> **Instructions for the task**
Using the records below, repeat exactly the lines from the one holding "(** The values" through the one holding "JsNativeFunction _ => true", both ends included, and no others.

> **Data for this exercise**
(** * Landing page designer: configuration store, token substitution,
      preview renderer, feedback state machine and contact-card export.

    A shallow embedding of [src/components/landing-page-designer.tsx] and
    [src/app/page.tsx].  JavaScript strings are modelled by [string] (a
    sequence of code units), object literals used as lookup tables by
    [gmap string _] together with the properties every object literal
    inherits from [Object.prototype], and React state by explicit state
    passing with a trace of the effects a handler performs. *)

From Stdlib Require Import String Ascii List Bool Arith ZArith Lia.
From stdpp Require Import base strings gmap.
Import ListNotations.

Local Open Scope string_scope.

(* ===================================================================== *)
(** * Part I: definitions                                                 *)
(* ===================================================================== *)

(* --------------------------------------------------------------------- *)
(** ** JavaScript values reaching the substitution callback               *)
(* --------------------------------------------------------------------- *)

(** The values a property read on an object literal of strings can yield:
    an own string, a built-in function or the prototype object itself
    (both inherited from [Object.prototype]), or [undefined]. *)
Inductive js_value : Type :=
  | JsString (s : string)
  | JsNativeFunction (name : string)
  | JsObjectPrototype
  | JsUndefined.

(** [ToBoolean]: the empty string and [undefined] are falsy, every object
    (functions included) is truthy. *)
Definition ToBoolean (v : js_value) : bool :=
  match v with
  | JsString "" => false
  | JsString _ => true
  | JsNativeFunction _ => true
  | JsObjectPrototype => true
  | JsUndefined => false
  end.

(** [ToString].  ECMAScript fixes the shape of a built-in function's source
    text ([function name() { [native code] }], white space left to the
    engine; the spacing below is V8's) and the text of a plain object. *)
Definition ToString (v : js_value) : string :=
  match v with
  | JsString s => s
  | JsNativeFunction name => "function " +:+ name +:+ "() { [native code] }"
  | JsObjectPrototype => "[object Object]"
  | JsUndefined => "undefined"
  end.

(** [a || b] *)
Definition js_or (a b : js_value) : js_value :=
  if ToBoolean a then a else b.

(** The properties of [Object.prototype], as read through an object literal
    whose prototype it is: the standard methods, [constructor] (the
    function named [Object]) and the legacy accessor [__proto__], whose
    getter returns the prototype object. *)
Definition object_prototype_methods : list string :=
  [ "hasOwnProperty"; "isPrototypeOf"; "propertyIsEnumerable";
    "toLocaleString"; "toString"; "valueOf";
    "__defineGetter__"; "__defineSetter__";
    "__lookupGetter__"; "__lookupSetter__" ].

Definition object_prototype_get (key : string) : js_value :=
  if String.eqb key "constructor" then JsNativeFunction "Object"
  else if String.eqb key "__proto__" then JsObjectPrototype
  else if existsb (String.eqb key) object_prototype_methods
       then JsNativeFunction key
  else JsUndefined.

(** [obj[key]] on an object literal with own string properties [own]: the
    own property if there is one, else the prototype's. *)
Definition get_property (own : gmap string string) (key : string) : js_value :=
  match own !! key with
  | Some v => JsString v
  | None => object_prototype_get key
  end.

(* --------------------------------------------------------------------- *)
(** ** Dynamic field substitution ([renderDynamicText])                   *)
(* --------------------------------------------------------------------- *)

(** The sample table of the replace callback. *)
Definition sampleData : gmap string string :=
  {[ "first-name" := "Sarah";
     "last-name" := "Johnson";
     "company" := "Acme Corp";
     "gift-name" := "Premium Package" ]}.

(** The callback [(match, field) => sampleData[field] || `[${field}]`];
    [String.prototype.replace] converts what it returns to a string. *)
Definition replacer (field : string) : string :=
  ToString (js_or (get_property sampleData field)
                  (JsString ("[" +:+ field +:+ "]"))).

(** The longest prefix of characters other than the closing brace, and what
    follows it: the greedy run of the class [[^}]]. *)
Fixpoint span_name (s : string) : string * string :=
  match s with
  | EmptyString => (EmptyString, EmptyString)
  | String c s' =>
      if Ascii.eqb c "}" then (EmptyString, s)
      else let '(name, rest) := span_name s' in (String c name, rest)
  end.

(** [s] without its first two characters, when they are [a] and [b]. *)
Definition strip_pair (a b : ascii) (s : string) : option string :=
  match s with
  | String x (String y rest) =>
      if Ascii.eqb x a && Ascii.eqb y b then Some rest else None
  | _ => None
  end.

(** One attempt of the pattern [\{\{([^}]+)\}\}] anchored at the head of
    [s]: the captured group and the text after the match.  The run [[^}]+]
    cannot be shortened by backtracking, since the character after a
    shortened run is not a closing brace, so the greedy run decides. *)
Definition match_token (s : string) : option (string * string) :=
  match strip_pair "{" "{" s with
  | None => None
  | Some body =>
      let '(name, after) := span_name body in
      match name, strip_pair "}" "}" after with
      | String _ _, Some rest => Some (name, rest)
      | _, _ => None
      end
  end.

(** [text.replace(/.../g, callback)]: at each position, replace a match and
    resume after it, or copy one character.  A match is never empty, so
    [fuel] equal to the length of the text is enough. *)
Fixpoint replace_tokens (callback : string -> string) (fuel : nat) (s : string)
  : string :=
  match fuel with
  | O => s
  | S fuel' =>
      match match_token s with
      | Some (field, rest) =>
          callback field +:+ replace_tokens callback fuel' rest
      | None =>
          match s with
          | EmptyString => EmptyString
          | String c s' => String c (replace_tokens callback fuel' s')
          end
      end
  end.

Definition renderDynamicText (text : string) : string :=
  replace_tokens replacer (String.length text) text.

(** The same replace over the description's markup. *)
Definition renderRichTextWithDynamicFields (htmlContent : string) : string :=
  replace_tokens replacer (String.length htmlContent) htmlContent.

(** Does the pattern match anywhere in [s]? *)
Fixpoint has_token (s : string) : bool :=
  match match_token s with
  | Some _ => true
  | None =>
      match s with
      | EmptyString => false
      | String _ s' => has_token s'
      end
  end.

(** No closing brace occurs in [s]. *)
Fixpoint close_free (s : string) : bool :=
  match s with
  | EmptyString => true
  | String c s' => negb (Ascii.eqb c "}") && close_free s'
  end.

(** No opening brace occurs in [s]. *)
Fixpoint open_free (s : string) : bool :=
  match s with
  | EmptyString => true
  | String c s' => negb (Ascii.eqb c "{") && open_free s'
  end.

> **Finished task**
(** The values a property read on an object literal of strings can yield:
    an own string, a built-in function or the prototype object itself
    (both inherited from [Object.prototype]), or [undefined]. *)
Inductive js_value : Type :=
  | JsString (s : string)
  | JsNativeFunction (name : string)
  | JsObjectPrototype
  | JsUndefined.

(** [ToBoolean]: the empty string and [undefined] are falsy, every object
    (functions included) is truthy. *)
Definition ToBoolean (v : js_value) : bool :=
  match v with
  | JsString "" => false
  | JsString _ => true
  | JsNativeFunction _ => true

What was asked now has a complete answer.